At Bank Underground:

When studying the effects of interventions on individual behavior, the experimental research template is typically: Gather a bunch of people who are willing to participate in an experiment, randomly divide them into two groups, assign one treatment to group A and the other to group B, then measure the outcomes. If you want to increase precision, do a pre-test measurement on everyone and use that as a control variable in your regression. But in this post I argue for an alternative approach—study individual subjects using repeated measures of performance, with each one serving as their own control.

As long as your design is not constrained by ethics, cost, realism, or a high drop-out rate, the standard randomized experiment approach gives you clean identification. And, by ramping up your sample size N, you can get all the precision you might need to estimate treatment effects and test hypotheses. Hence, this sort of experiment is standard in psychology research and has been increasingly popular in political science and economics with lab and field experiments.

However, the clean simplicity of such designs has led researchers to neglect important issues of measurement . . .

I summarize:

One motivation for between-subject design is an admirable desire to reduce bias. But we shouldn’t let the apparent purity of randomized experiments distract us from the importance of careful measurement. Real-world experiments are imperfect—they do have issues with ethics, cost, realism, and high drop-out, and the strategy of doing an experiment and then grabbing statistically-significant comparisons can leave a researcher with nothing but a pile of noisy, unreplicable findings.

Measurement is central to economics—it’s the link between theory and empirics—and it remains important, whether studies are experimental, observational, or some combination of the two.

I have no idea who reads that blog but it’s always good to try to reach new audiences.


  1. gwern says:

    The link in your post is broken. (I left a comment there but ’twas moderated.)

  2. OK–I think I get it. Here’s an example that illustrates how I see it.

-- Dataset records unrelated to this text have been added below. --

(** A registry decodes entry by entry, in key order: the program types
    of two parts are those of the first followed by those of the second,
    and the first error met is the one reported. *)
Lemma ElmModule_app (first second : list (string * JsValue)) :
  ElmModule (JsObject (first ++ second))
  = match ElmModule (JsObject first) with
    | inl error => inl error
    | inr types =>
        match ElmModule (JsObject second) with
        | inl error => inl error
        | inr types' => inr (types ++ types')%list
        end
    end.
Proof.
  induction first as [|[key v] first IH].
  - simpl app. change (ElmModule (JsObject [])) with
      (@inr Decode.DecoderError (list ProgramType) []).
    now destruct (ElmModule (JsObject second)).
  - change (((key, v) :: first) ++ second)%list
      with ((key, v) :: (first ++ second))%list.
    rewrite !ElmModule_cons, IH.
    destruct (String.eqb key "__proto__"); [reflexivity|].
    destruct (ElmModule_entry v) as [error|types]; [reflexivity|].
    destruct (ElmModule (JsObject first)) as [error|types'];
      [reflexivity|].
    destruct (ElmModule (JsObject second)) as [error|types''];
      [reflexivity|].
    now rewrite app_assoc.
Qed.

(** X16: what does not count in a registry: an entry whose value is a
    function (such as [init]) or [null], and a key ["__proto__"], can be
    left out without changing what is decoded; a nested module counts
    with the program types found inside it. *)
Theorem ElmModule_entries
  (before after : list (string * JsValue)) (key : string) (v : JsValue) :
  (v = JsFunction \/ v = JsNull \/ key = "__proto__" ->
   ElmModule (JsObject (before ++ (key, v) :: after))
   = ElmModule (JsObject (before ++ after)))
  /\ (forall nested types,
        v = JsObject nested ->
        key <> "__proto__" ->
        ElmModule (JsObject nested) = inr types ->
        ElmModule (JsObject (before ++ (key, v) :: after))
        = match ElmModule (JsObject before) with
          | inl error => inl error
          | inr types' =>
              match ElmModule (JsObject after) with
              | inl error => inl error
              | inr types'' => inr (types' ++ types ++ types'')%list
              end
          end).
Proof.
  split.
  - intros H. rewrite !ElmModule_app, ElmModule_cons.
    destruct (String.eqb key "__proto__") eqn:K; [reflexivity|].
    destruct H as [-> | [-> | ->]]; [| |discriminate];
      change (ElmModule_entry _) with
        (@inr Decode.DecoderError (list ProgramType) []);
      now destruct (ElmModule (JsObject after)).
  - intros nested types -> Hkey Hnested.
    rewrite ElmModule_app, ElmModule_cons.
    apply String.eqb_neq in Hkey. rewrite Hkey.
    change (ElmModule_entry (JsObject nested))
      with (ElmModule (JsObject nested)).
    rewrite Hnested.
    destruct (ElmModule (JsObject before)); [reflexivity|].
    now destruct (ElmModule (JsObject after)).
Qed.

(** A module with its [init] function next to a nested module. *)
Lemma ElmModule_entries_witness :
  let apps (type : string) :=
    JsArray [JsObject [("__elmWatchProgramType", JsString type)]] in
  let before := [("apps", apps "Html")] in
  let after := [("Admin", JsObject [("apps", apps "Browser.element")])] in
  (JsFunction = JsFunction \/ JsFunction = JsNull \/ "init" = "__proto__")
  /\ ElmModule (JsObject (before ++ ("init", JsFunction) :: after))
     = ElmModule (JsObject (before ++ after)).
Proof.
  split; [now left|].
  apply (ElmModule_entries
           [("apps",
             JsArray [JsObject [("__elmWatchProgramType", JsString "Html")]])]
           [("Admin",
             JsObject
               [("apps",
                 JsArray
                   [JsObject
                      [("__elmWatchProgramType",
                        JsString "Browser.element")]])])]
           "init" JsFunction).
  now left.
Defined.
(** X3.  Right after [train] the stored triple is the calibration against
    the saved samples, so recalibrating with the saved samples then changes
    nothing. *)
Theorem train_then_recalibrate_saved this trainingText :
  let this' := train this trainingText in
  calibratedAgainstSaved this' ∧
  recalibrateCutoffScores this'
    (Some (savedGoodSamples this')) (Some (savedBadSamples this')) = this'.
Proof. intros this'. split; reflexivity. Qed.

(** X6.  An instance built by the constructor from options holds the
    calibration of its table against the sample sets of the options (the
    defaults for omitted ones) with the ignore-case flag of the options
    (true when omitted): the triple that the training inside the constructor
    stored, calibrated against the default samples, is not kept.  So the
    fresh instance is calibrated against its saved samples, and recalibrating
    it with them changes nothing. *)
Theorem new_options_calibrated options :
  let this := new (Some options) in
  cutoffScores this =
    getTrigramCutoffScores (trigramMatrix this)
      (default DEFAULT_GOOD_SAMPLES (NGramMatrixOptions.goodSamples options))
      (default DEFAULT_BAD_SAMPLES (NGramMatrixOptions.badSamples options))
      (charCodeMap this)
      (default true (NGramMatrixOptions.ignoreCase options)) ∧
  calibratedAgainstSaved this ∧
  recalibrateCutoffScores this
    (Some (savedGoodSamples this)) (Some (savedBadSamples this)) = this.
Proof.
  intros this. subst this. unfold calibratedAgainstSaved, new.
  destruct (getCharCodeMap _) as [[map uniqueChars] noDup].
  repeat split.
Qed.

(** X7.  The constructor calls [train] on the initial text before it
    assigns [ignoreCase]: the table of the new instance is the empty table
    trained with the flag unset ([undefined], false here), whatever the
    options say, while the instance then carries the flag of the options
    (true when omitted) and later [train] calls pass that one. *)
Theorem new_options_initial_training options trainingText :
  let this := new (Some options) in
  trigramMatrix this =
    trainTrigramMatrix (createEmptyTrigramMatrix (alphaSize this))
      (default HARRY_POTTER_TRAINING_TEXT
         (NGramMatrixOptions.initialTrainingText options))
      (charCodeMap this) (charsToInclude this) false ∧
  ignoreCase this = default true (NGramMatrixOptions.ignoreCase options) ∧
  trigramMatrix (train this trainingText) =
    trainTrigramMatrix (trigramMatrix this) trainingText
      (charCodeMap this) (charsToInclude this)
      (default true (NGramMatrixOptions.ignoreCase options)).
Proof.
  intros this. subst this. unfold new.
  destruct (getCharCodeMap _) as [[map uniqueChars] noDup].
  repeat split.
Qed.

End MoreClassProperties.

    Say you want to know which is more effective for treatment of insomnia: cognitive-behavioral therapy or listening to Debussy for an hour every evening. The standard approach would be to gather a large number of subjects who have volunteered to take part in the study, give them a pre-test to assess their insomnia, conduct the intervention for a given length of time, and then do a post-test. The problem is that the results may be noisy; people may drop out of the study, some people may hate Debussy and get all riled up during the treatment, some may have undisclosed internet addictions, some may have uneven insomnia, etc.

    In contrast, if you find several subjects who are willing to try the intervention for a year or more, and who have no undisclosed issues that could interfere with the outcomes, you can measure each individual multiple times. Because of the precision and integrity of the measurements, you could learn more from the few than from the many.

    This makes sense. So then my question is: why not aim for the best of both worlds? Try to measure a large number of individuals–as individuals–repeatedly, and then compare their results? I understand that this is exceedingly difficult (and expensive) to pull off–but even if it were possible, the combination of methodologies would create its own complications and noise. So, as I understand it, if one is to choose between simplicities, the simplicity of individual study will ultimately yield more information.

    • Actually there is a growing body of literature on both the collection and the analysis of these kind of data (time series for multiple subjects). You can find many of them, and applications, by google-scholaring “intensive longitudinal data”.